Another mini-farce screening concurrently: yesterday I received a quote from a company for the contract for removal of poisonous waste from the kennels, which came in at 198€ per annum. I telephoned to speak to the guy in charge to protest the fact that I wouldn’t actually have any poisonous waste to remove.
“Ah, but you will!” he said. “We will need to collect, every six months, all your empty plastic containers that contained dangerous liquids.”
“Like what?” I asked.
“Like cleaning fluids,” he replied.
So the stuff I use for cleaning in the kennels, like floor wash, disinfectant, washing-up liquid and so on, becomes a dangerous waste purely because it is used in a business environment, even though I may use a veritable mountain of the same products in my house and dispose of the containers via the recycling depositories.
Of course! Why didn’t I think of that? And this, from a country that allows supermarkets to stock agua fuerte (literally “strong water”, but in reality hydrochloric acid to you and I) which is clearly marked for authorised use only, and, further more, to stock it on the lowest shelves available just to facilitate its collection by the smallest of mobile infants.
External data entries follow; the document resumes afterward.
(** ** Provider errors *)

(** [pe_Canceled], [pe_DeadlineExceeded]: [errors.Is] of the context errors;
    [pe_Timeout]: a [net.Error] that timed out; [pe_StatusCode]: what an error
    with a status code reports. *)
Record ProviderError := mkProviderError {
  pe_Text : string;
  pe_Canceled : bool;
  pe_DeadlineExceeded : bool;
  pe_Timeout : bool;
  pe_StatusCode : option Z;
}.

Inductive FallbackFailureReason :=
| FallbackFailureTransient
| FallbackFailureUnauthorized
| FallbackFailureForbidden
| FallbackFailureModelNotFound.

Definition reason_text (r : FallbackFailureReason) : string :=
  match r with
  | FallbackFailureTransient => "transient"
  | FallbackFailureUnauthorized => "unauthorized"
  | FallbackFailureForbidden => "forbidden"
  | FallbackFailureModelNotFound => "model_not_found"
  end.

Definition overflow_needles : list string :=
  ["context_length_exceeded"; "context window"; "maximum context length";
   "prompt is too long"; "input length"]%string.

Definition retryable_markers : list string :=
  ["connection reset"; "connection refused"; "connection aborted"; "broken pipe";
   "network is unreachable"; "no route to host"; "server disconnected"; "unexpected eof";
   "unexpected end of json input"; ": eof"; "sse read"; "stream idle timeout";
   "websocket: close 1006"; "rate limit"; "too many requests"; "temporary server error";
   "temporarily unavailable"; "internal server error"; "service unavailable"; "bad gateway";
   "gateway timeout"; "deadline exceeded"; "timed out"; "timeout"]%string.

Definition not_found_markers : list string :=
  ["model_not_found"; "model not found"; "unknown model"; "model does not exist";
   "model doesn't exist"]%string.

Definition contains_any (text : string) (markers : list string) : bool :=
  existsb (Contains text) markers.

Definition validHTTPStatusCode (status : Z) : bool := (100 <=? status) && (status <=? 599).

Definition is_lower_alnum (b : Z) : bool :=
  ((97 <=? b) && (b <=? 122)) || ((48 <=? b) && (b <=? 57)).

(** The loop over the words of a text: the number after [status], [status code],
    [http] or [error code]. *)
Fixpoint status_in (previous : string) (words : list string) : option Z :=
  match words with
  | [] => None
  | word :: rest =>
    let next :=
      if word =?s "status" then
        match rest with
        | second :: more => if second =?s "code" then head more else Some second
        | [] => None
        end
      else if (word =?s "http") || ((word =?s "code") && (previous =?s "error")) then head rest
      else None in
    match next ≫= Atoi with
    | Some status => if validHTTPStatusCode status then Some status else status_in word rest
    | None => status_in word rest
    end
  end.

Section Errors.
  Context (lower : Z -> Z).

Definition lowered (err : ProviderError) : string := LowerText lower (pe_Text err).

Definition IsContextOverflowError (err : ProviderError) : bool :=
  contains_any (lowered err) overflow_needles.

Definition providerHTTPStatusCode (err : ProviderError) : option Z :=
  let from_text :=
    status_in "" (map string_of_bytes (fields is_lower_alnum [] (bytes_of (lowered err)))) in
  match pe_StatusCode err with
  | Some status => if validHTTPStatusCode status then Some status else from_text
  | None => from_text
  end.

Definition IsRetryableProviderError (err : ProviderError) : bool :=
  if pe_Canceled err then false
  else match providerHTTPStatusCode err with
  | Some status => (status =? 408) || (status =? 409) || (status =? 429) || (500 <=? status)
  | None =>
    if IsContextOverflowError err then false
    else if pe_DeadlineExceeded err then true
    else if pe_Timeout err then true
    else if Contains (lowered err) "stream error: stream id" &&
            Contains (lowered err) "received from peer" then true
    else contains_any (lowered err) retryable_markers
  end.

Definition modelNotFoundError (text : string) : bool := contains_any text not_found_markers.

Definition ClassifyFallbackError (err : ProviderError) : option FallbackFailureReason :=
  if pe_Canceled err || IsContextOverflowError err then None
  else if IsRetryableProviderError err then Some FallbackFailureTransient
  else
    let not_found :=
      if modelNotFoundError (lowered err) then Some FallbackFailureModelNotFound else None in
    match providerHTTPStatusCode err with
    | Some status =>
      if status =? 401 then Some FallbackFailureUnauthorized
      else if status =? 403 then Some FallbackFailureForbidden
      else not_found
    | None => not_found
    end.
End Errors.

(** ** Candidates *)

(** [mc_Provider]: the name of the provider; [None] when there is none. *)
Record ModelCandidate := mkCandidate {
  mc_Ref : string;
  mc_Provider : option string;
  mc_ContextWindow : Z;
  mc_MaxOutputTokens : Z;
}.

Definition with_ref (ref : string) (c : ModelCandidate) : ModelCandidate :=
  mkCandidate ref (mc_Provider c) (mc_ContextWindow c) (mc_MaxOutputTokens c).

(** The loop over the configured candidates. *)
Fixpoint distinct_candidates (seen : gset string) (l : list ModelCandidate) : list ModelCandidate :=
  match l with
  | [] => []
  | c :: r =>
    match mc_Provider c with
    | None => distinct_candidates seen r
    | Some name =>
      let c := if mc_Ref c =?s "" then with_ref name c else c in
      if bool_decide (mc_Ref c ∈ seen) then distinct_candidates seen r
      else c :: distinct_candidates ({[mc_Ref c]} ∪ seen) r
    end
  end.

Definition effectiveModelCandidatesLocked (configured : list ModelCandidate)
    (provider : option string) (contextWindow maxOutputTokens : Z) : list ModelCandidate :=
  match configured with
  | [] =>
    match provider with
    | None => []
    | Some name => [mkCandidate name provider contextWindow maxOutputTokens]
    end
  | _ => distinct_candidates ∅ configured
  end.

Definition candidateContextWindow (c : ModelCandidate) (fallback : Z) : Z :=
  if 0 <? mc_ContextWindow c then mc_ContextWindow c
  else if 0 <? fallback then fallback
  else DefaultContextWindowTokens.

Definition candidateMaxOutputTokens (c : ModelCandidate) (fallback : Z) : Z :=
  if 0 <? mc_MaxOutputTokens c then mc_MaxOutputTokens c else fallback.

Definition usageModelRef (c : ModelCandidate) : string :=
  let ref := TrimSpace (mc_Ref c) in
  let name :=
    match mc_Provider c with
    | Some n => if TrimSpace n =?s "" then "provider"%string else TrimSpace n
    | None => "provider"%string
    end in
  match Cut ":"%char ref with
  | Some (providerID, modelID) =>
    if (providerID <>?s "") && (modelID <>?s "") then ref else (name ++ ":" ++ name)%string
  | None => (name ++ ":" ++ name)%string
  end.

(** The loop of [previousAssistantModel], from the last message down. *)
Fixpoint previous_model (down : list Message) : string :=
  match down with
  | [] => ""
  | m :: r =>
    if bool_decide (m_Role m = RoleAssistant) && (m_Model m <>?s "") then m_Model m
    else previous_model r
  end.

Definition previousAssistantModel (history : list Message) : string := previous_model (rev history).

(** ** The loop of a request *)

Record modelFallbackTransition := mkFallback {
  mf_from : string;
  mf_reason : string;
  mf_cooldown : Duration;
  mf_probe : bool;
}.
I had a phone call two days ago (Wednesday) from Inma, the technician from the authorised sound-testers. She told me that she would be running the tests for acoustic contamination Thursday (yesterday). I therefore scrambled to borrow some noise-makers from kind friends who had taken pity on me and offered up the services of their beloved canines. A big thank you on that score to both Gill and Rosanna.
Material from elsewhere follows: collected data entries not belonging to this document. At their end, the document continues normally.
(* ===== verification/ModelFallbackProps.v ===== *)
(** * The model fallback chain: what a request guarantees

    The loop of [ModelFallback.v] for any environment whose other turns leave
    the failure counters of the breaker within their range. An invariant
    ([loop_inv]) relates the variables of the loop with the chain and the log;
    [attempt_candidate_spec] says what one candidate adds to the log. *)

From S2P Require Import Prelude GoStd Utf8 ModelHealth Llm ContextBudget ModelFallback.
From Stdlib Require Import Sorted.

Local Open Scope Z_scope.
Local Open Scope juex_scope.

(** ** Specification *)

(** The ticket held after a log, when each reservation of the log is settled
    before the next and each call holds the ticket of its model. *)
Fixpoint held (open : option ModelAttemptTicket) (log : list LogEntry) :
    option (option ModelAttemptTicket) :=
  match log with
  | [] => Some open
  | LogAcquired t :: r => match open with None => held (Some t) r | Some _ => None end
  | LogFallback _ _ :: r => held open r
  | LogCalled _ ref :: r =>
    match open with
    | Some t => if t_Ref t =?s ref then held open r else None
    | None => None
    end
  | LogCompleted t _ _ :: r =>
    match open with
    | Some t' => if decide (t = t') then held None r else None
    | None => None
    end
  end.

Definition call_of (e : LogEntry) : option (nat * string) :=
  match e with LogCalled i ref => Some (i, ref) | _ => None end.

(** The candidates called, in order. *)
Definition called (log : list LogEntry) : list (nat * string) := omap call_of log.

Definition fallback_of (e : LogEntry) : option string :=
  match e with LogFallback t _ => Some (mf_from t) | _ => None end.

(** The models a log announces as fallen back from. *)
Definition left_behind (log : list LogEntry) : list string := omap fallback_of log.

(** Counters no completion can overflow. *)
Definition counters_ok (h : ModelHealth) : Prop :=
  forall ref, 0 <= failures (circuit h ref) < max_int64.

(** ** Lemmas on logs *)

Lemma held_app log1 : forall log2 open,
  held open (log1 ++ log2) = o ← held open log1; held o log2.
Proof.
  induction log1 as [|e log1 IH]; intros log2 open; [done|].
  destruct e; simpl; repeat case_match; try done; apply IH.
Qed.

Lemma called_app log1 log2 : called (log1 ++ log2) = called log1 ++ called log2.
Proof. apply omap_app. Qed.

Lemma left_behind_app log1 log2 :
  left_behind (log1 ++ log2) = left_behind log1 ++ left_behind log2.
Proof. apply omap_app. Qed.

Lemma held_announce pending skips to open : held open (announce pending skips to) = Some open.
Proof.
  unfold announce. rewrite held_app.
  assert (forall o, held o (map (fun s => LogFallback (skip_transition s) to) skips) = Some o) as E.
  { intros o. by induction skips. }
  destruct pending; simpl; apply E.
Qed.

Lemma called_announce pending skips to : called (announce pending skips to) = [].
Proof.
  unfold announce. rewrite called_app.
  assert (called (map (fun s => LogFallback (skip_transition s) to) skips) = []) as ->
    by (by induction skips).
  by destruct pending.
Qed.

Lemma left_behind_announce pending skips to :
  left_behind (announce pending skips to) =
    option_list (mf_from <$> pending) ++ map sk_Ref skips.
Proof.
  unfold announce. rewrite left_behind_app. f_equal; [by destruct pending|].
  induction skips as [|s l IH]; [done|]. simpl. by f_equal.
Qed.

#[export] Hint Rewrite held_app called_app left_behind_app held_announce called_announce
  left_behind_announce : fallback.

Lemma sorted_snoc (l : list nat) n :
  StronglySorted lt l -> Forall (fun i => (i < n)%nat) l -> StronglySorted lt (l ++ [n]).
Proof.
  induction l as [|a l IH]; simpl; intros Hs Hf; [repeat constructor|].
  apply StronglySorted_inv in Hs as [Hs Ha]. apply Forall_cons in Hf as [? Hf].
  constructor; [by apply IH|]. apply Forall_app. split; [done|]. by constructor.
Qed.

(** ** Candidates the breaker passes over *)

Lemma skip_of_ref now attempted h ref s :
  skip_of now attempted h ref = Some s -> sk_Ref s = ref.
Proof. unfold skip_of. cbv zeta. intros E. repeat case_match; by simplify_eq. Qed.

Lemma skip_of_ineligible now attempted h ref :
  ref = ""%string \/ ref ∈ attempted \/
  exists s, skip_of now attempted h ref = Some s /\ sk_Ref s = ref.
Proof.
  unfold skip_of. destruct (decide (ref = ""%string)); [by left|].
  destruct (decide (ref ∈ attempted)); [by right; left|]. right. right.
  rewrite !bool_decide_eq_false_2 by done. simpl. case_match; eauto.
Qed.

Lemma skips_cover now attempted h (l : list string) r : r ∈ l ->
  r = ""%string \/ r ∈ attempted \/ r ∈ map sk_Ref (omap (skip_of now attempted h) l).
Proof.
  intros Hin. destruct (skip_of_ineligible now attempted h r) as [?|[?|(s & E & <-)]]; auto.
  right. right. apply list_elem_of_fmap. exists s. split; [done|].
  apply list_elem_of_omap. eauto.
Qed.

Lemma skip_refs_spec (l : list ModelHealthSkip) r : r ∈ skip_refs l <-> r ∈ map sk_Ref l.
Proof. unfold skip_refs. by rewrite elem_of_list_to_set. Qed.

Lemma complete_safe now t outcome reason h :
  outcome = ModelHealthNeutral \/ outcome = ModelHealthSuccess \/ counters_ok h ->
  exists tr h', complete now t outcome reason h = Some (tr, h').
Proof.
  intros Ho. unfold complete. fold (circuit h (t_Ref t)).
  case_bool_decide; [eauto|]. case_match; [eauto|].
  unfold complete_state. destruct outcome; [eauto| |destruct (t_Probe t); eauto|eauto].
  destruct Ho as [?|[?|Hc]]; [done..|]. specialize (Hc (t_Ref t)).
  rewrite wrap_int64_small by (unfold min_int64; lia). unfold cooldownFor.
  set (i := Z.min _ _). assert (0 <= i < 4) as Hi by (unfold i; simpl; lia).
  rewrite (proj2 (Z.ltb_ge i 0)) by lia.
  assert (i = 0 \/ i = 1 \/ i = 2 \/ i = 3) as [-> | [-> | [-> | ->]]] by lia; simpl; eauto.
Qed.

(** ** The loop *)

Lemma request_nonempty lower candidates fallbackWindow env h : candidates <> [] ->
  requestProviderTurnLocked lower candidates fallbackWindow env h =
    request_loop lower candidates fallbackWindow env (S (length candidates)) 0 fresh_progress h.
Proof. by destruct candidates. Qed.

Section Loop.
  #[local] Arguments announce : simpl never.
  Context (lower : Z -> Z).
  Context (candidates : list ModelCandidate) (fallbackWindow : Z) (env : nat -> AttemptIo).
  Context (others_sane : forall a h, counters_ok (ai_between (env a) h)).

Definition falls_back (err : ProviderError) : Prop := is_Some (ClassifyFallbackError lower err).

(** What a request guarantees of how it ended and of its log. *)
Definition end_ok (end_ : RequestEnd) (log : list LogEntry) : Prop :=
  match end_ with
  | Response i ref =>
    last (called log) = Some (i, ref) /\ refs candidates !! i = Some ref /\
    forall j r, (j < i)%nat -> refs candidates !! j = Some r -> r <> ""%string -> r ∈ left_behind log
  | Failed (ErrChain failures skipped) =>
    map fst failures = map snd (called log) /\ Forall (fun f => falls_back (snd f)) failures /\
    forall r, r ∈ refs candidates -> r <> ""%string ->
      r ∈ left_behind log /\ (r ∈ map fst failures \/ r ∈ map sk_Ref skipped)
  | Failed (ErrRequest err _ committed) =>
    committed = true -> falls_back err -> length candidates = 1%nat
  | Failed ErrPanic => False
  | Failed _ => True
  end.

Definition request_ok (result : RequestResult) : Prop :=
  let '(end_, log, _) := result in
  held None log = Some None /\ StronglySorted lt (map fst (called log)) /\
  Forall (fun ic => refs candidates !! ic.1 = Some ic.2) (called log) /\ end_ok end_ log.

(** [n]: the candidates below it are behind the loop. *)
Record loop_inv (n : nat) (p : Progress) : Prop := mkLoopInv {
  li_held : held None (pr_log p) = Some None;
  li_sorted : StronglySorted lt (map fst (called (pr_log p)));
  li_below : Forall (fun i => (i < n)%nat) (map fst (called (pr_log p)));
  li_refs : Forall (fun ic => refs candidates !! ic.1 = Some ic.2) (called (pr_log p));
  li_behind : forall j r, (j < n)%nat -> refs candidates !! j = Some r ->
    r = ""%string \/ r ∈ pr_attempted p;
  li_left : forall r, r ∈ pr_attempted p ->
    r ∈ left_behind (pr_log p) ++ option_list (mf_from <$> pr_pending p);
  li_reported : forall r, r ∈ pr_attempted p ->
    r ∈ map fst (pr_failures p) \/ r ∈ map sk_Ref (pr_skipped p);
  li_failures : map fst (pr_failures p) = map snd (called (pr_log p));
  li_eligible : Forall (fun f => falls_back (snd f)) (pr_failures p);
}.

Lemma loop_inv_fresh : loop_inv 0 fresh_progress.
Proof. constructor; simpl; try done; try constructor; intros; try lia; set_solver. Qed.

Lemma settle_ok a ticket outcome e log h :
  outcome = ModelHealthNeutral \/ outcome = ModelHealthSuccess ->
  exists h', settle (env a) ticket outcome e log h =
    (e, log ++ [LogCompleted ticket outcome ""], h').
Proof.
  intros Ho. unfold settle.
  destruct (complete_safe (ai_completed_at (env a)) ticket outcome "" (ai_between (env a) h))
    as (tr & h' & ->); [tauto|]. eauto.
Qed.
(* ===== verification/ThreadStoreInv.v ===== *)
(** * Thread storage: the invariant of a directory and its handles

    The relation between [thread.json], the current journal and every open
    handle that the methods of [ThreadStore.v] keep, and the lemmas that each
    of them keeps it. A directory is [published]: the metadata is valid, the
    commits up to its cursor replay to a state with that projection, and at most
    one commit follows them; or it is [lost]: its current journal is missing.
    A handle that passes the staleness check holds the replayed state. *)

From S2P Require Import Prelude GoStd Llm Events ThreadTypes ThreadFacts ThreadStore ThreadReplay.
From stdpp Require Import sorting.

Local Open Scope Z_scope.
Local Open Scope juex_scope.

(** ** The staleness check *)

(** The check of [ensureProjectionCurrentLocked], which changes nothing. *)
Definition current (h : Handle) (d : Disk) : bool :=
  is_ok (ensureProjectionCurrentLocked (h, d)).1.

Lemma ensure_run h d :
  ensureProjectionCurrentLocked (h, d) = (Ok tt, (h, d)) /\ current h d = true \/
  (exists e, ensureProjectionCurrentLocked (h, d) = (Err e, (h, d))) /\ current h d = false.
Proof.
  unfold current.
  assert ((ensureProjectionCurrentLocked (h, d)).2 = (h, d)) as H.
  { unfold ensureProjectionCurrentLocked, bind, get_handle, get_disk, lift, ret, fail. simpl.
    destruct (readProjectionFile _ _ _); simpl; [|done]. by destruct (_ || _). }
  destruct (ensureProjectionCurrentLocked (h, d)) as [[[]|e] w]; simpl in *; subst w; eauto.
Qed.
Inma was very happy that I was able to provide her with nine dogs to test. Despite the fact that the ayuntamiento had assured her that she could test with my own four dogs and extrapolate, she was concerned that these instructions were verbal only and could, of course be later denied.
She commenced testing at 5:30 pm, while the dogs were still at large in the outside garden runs. Despite the various bits of misinformation I have been given by different authorities on the subject, including Salvador, the testing itself was to be fairly minimal. Inma wandered around with a large microphone that bore a huge busby-style hat, attached to a small sound meter. She was to take readings at various points south of the barn, from one end to the other, at around 6pm, and then again at 8pm and 11pm.
So she commenced with the first set of readings. It took her a while, as she dropped down into the scrubland below the kennels to make the sweep, but still it amounted to very little in the way of readings (maybe five or six only, from what I could see). And of course, her passing to and fro in direct view of the dogs caused them to bark where they weren’t doing so before her passage.
Upon her return, she asked if I would take her to the house of my vecino (
nemesis neighbour), since she had an appointment (made by the oficina técnica with the neighbour and then also confirmed by Inma) at 6:30 pm to enter his land, the field directly behind the barn, so she could take readings there. It had to be then, apparently, because he says he never sleeps at the house but returns to his town house. Which will be why he has insisted on sound tests, then. !*!!**!
This necessitated a car ride, since to reach his place I need to go back towards town and then out along a different camino, despite the fact that I can (should I ever find myself with the overwhelming need so to do) touch his land through the fence at our rear boundary.
As I dropped her off, she was met by el vecino’s daughter, who is a lawyer. Inma asked if I could pick her up again in an hour’s time, and I left her there.
Half an hour later, she reappeared at my door, having walked back on her own.
“??” I said.
“They have denied me access,” she announced.
Apparently the daughter had proclaimed that they were not allowing her to make the tests, because should they turn out to be favourable, we would be granted our licence. And they don’t want that.
Yeah, I said what you have just said, too.
Now, everyone is saying things to me along the lines of “….shooting themselves in the foot”, “…no credibility”, blah-di-blah-di-woof.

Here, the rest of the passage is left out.